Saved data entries

___

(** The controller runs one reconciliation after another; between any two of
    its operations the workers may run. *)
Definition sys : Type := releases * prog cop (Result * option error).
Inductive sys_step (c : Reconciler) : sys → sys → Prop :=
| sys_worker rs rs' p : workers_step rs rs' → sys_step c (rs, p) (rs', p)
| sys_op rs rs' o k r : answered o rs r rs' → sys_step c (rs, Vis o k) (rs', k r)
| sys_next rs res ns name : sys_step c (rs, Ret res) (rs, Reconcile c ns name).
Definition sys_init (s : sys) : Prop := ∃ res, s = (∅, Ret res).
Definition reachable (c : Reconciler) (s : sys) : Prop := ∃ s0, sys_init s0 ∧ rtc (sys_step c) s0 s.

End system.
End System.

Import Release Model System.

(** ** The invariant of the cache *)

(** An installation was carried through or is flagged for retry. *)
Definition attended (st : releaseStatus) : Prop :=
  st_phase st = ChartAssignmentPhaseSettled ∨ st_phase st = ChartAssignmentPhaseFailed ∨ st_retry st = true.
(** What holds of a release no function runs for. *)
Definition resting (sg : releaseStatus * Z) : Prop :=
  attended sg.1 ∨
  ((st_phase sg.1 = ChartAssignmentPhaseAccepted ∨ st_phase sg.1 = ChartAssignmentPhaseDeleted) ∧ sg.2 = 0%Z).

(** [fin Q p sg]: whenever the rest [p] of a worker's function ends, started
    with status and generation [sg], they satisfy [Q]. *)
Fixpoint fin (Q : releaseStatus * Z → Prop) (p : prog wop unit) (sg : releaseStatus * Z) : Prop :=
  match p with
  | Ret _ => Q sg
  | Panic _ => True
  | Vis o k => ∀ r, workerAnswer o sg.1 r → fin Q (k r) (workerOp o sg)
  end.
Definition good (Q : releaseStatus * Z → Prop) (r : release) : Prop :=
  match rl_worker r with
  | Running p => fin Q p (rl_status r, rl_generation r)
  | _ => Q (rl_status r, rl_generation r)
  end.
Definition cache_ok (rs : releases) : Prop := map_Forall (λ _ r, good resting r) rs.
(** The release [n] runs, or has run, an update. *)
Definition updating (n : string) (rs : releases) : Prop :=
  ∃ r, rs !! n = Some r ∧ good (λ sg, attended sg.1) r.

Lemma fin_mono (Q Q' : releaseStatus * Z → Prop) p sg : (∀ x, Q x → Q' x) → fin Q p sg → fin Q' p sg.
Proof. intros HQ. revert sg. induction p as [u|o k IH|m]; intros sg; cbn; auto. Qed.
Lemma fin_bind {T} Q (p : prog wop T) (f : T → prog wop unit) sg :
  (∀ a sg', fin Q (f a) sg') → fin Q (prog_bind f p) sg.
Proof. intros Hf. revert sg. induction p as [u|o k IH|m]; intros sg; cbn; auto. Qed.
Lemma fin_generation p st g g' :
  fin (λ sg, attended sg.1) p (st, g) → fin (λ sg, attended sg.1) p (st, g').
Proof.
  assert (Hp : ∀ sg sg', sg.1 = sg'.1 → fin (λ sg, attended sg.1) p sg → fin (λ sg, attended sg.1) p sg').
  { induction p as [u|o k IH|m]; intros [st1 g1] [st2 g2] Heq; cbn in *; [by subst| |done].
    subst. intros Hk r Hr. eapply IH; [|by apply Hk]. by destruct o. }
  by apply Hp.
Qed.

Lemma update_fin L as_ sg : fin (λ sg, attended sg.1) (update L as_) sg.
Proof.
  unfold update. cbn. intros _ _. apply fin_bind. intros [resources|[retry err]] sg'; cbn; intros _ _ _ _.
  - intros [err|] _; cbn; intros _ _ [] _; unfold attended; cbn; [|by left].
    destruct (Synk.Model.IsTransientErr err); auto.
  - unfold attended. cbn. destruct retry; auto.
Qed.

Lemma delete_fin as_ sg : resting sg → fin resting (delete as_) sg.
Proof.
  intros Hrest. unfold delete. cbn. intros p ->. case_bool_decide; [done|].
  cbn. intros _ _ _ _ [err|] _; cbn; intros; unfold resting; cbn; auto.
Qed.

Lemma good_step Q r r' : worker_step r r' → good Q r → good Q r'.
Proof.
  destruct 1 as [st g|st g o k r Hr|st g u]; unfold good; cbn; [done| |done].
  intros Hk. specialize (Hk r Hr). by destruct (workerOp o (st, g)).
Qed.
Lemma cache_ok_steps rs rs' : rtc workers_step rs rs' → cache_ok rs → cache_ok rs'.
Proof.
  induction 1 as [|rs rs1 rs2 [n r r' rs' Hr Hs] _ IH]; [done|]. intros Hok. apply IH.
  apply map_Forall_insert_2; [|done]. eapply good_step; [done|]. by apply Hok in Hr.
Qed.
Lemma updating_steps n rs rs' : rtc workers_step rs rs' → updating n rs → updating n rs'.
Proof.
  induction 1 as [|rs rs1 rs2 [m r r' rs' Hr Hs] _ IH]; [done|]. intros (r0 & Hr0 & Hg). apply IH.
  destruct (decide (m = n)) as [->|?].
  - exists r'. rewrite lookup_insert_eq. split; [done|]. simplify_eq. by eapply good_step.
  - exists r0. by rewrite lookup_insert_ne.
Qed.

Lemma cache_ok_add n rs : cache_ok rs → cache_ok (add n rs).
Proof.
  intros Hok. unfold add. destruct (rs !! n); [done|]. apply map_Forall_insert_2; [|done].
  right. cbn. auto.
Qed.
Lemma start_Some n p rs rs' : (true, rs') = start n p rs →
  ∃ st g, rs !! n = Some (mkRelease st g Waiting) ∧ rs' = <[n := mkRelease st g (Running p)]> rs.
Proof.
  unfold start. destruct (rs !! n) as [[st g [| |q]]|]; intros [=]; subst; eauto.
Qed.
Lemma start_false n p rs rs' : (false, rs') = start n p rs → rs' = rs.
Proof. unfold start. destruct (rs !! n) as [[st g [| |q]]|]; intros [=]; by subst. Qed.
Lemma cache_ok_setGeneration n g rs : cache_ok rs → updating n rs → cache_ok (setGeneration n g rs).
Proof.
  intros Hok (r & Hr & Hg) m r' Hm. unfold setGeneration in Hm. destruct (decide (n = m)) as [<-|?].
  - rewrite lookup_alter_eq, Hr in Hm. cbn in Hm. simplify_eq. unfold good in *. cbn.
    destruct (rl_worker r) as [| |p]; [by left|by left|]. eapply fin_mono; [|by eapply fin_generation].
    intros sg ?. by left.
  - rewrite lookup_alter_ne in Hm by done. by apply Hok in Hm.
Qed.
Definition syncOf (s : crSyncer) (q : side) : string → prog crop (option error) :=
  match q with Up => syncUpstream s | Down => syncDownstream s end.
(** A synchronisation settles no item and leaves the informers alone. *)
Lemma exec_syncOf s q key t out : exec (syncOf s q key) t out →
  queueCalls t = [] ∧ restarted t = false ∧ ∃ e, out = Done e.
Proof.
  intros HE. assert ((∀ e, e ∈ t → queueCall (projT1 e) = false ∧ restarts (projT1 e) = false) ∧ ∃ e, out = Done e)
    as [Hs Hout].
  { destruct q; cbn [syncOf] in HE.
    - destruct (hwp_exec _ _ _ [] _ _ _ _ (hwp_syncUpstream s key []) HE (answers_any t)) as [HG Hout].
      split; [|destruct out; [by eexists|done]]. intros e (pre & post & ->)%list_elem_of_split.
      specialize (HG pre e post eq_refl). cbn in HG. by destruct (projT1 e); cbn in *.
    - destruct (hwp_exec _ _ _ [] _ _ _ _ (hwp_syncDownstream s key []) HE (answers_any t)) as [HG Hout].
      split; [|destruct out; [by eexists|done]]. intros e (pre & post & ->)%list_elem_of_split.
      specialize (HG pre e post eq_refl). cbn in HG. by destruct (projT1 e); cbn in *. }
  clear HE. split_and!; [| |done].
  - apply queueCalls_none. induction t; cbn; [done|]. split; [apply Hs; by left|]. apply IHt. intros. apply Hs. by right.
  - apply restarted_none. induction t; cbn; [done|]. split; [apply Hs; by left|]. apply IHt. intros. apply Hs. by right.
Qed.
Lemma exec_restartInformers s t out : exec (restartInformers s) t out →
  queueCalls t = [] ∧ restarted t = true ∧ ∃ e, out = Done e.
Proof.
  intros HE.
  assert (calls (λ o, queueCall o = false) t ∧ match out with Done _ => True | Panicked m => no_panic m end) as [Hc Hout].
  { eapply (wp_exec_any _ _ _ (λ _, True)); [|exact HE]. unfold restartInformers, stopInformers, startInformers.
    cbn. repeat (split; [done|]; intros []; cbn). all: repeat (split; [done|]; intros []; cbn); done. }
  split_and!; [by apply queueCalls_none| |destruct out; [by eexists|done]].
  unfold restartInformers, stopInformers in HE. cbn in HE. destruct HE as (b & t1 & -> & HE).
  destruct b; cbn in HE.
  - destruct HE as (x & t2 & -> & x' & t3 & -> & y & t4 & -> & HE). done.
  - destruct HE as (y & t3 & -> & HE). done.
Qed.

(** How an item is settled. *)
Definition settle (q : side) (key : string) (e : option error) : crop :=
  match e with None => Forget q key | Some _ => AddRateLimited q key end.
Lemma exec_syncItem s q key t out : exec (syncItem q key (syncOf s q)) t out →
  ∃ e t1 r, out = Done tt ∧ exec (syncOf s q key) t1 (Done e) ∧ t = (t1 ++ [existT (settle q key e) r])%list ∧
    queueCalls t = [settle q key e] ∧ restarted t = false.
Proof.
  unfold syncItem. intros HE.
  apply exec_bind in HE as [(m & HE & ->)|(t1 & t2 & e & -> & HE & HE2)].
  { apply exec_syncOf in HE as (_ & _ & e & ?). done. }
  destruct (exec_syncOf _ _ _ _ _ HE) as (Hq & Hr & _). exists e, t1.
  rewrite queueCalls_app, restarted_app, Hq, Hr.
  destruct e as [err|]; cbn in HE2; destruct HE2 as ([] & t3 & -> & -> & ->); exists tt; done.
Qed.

___

▶ Exercise aim:
Where a line of the entries contains the word "string", copy that line.

▶ Output of the exercise:
Definition updating (n : string) (rs : releases) : Prop :=
Definition syncOf (s : crSyncer) (q : side) : string → prog crop (option error) :=
Definition settle (q : side) (key : string) (e : option error) : crop :=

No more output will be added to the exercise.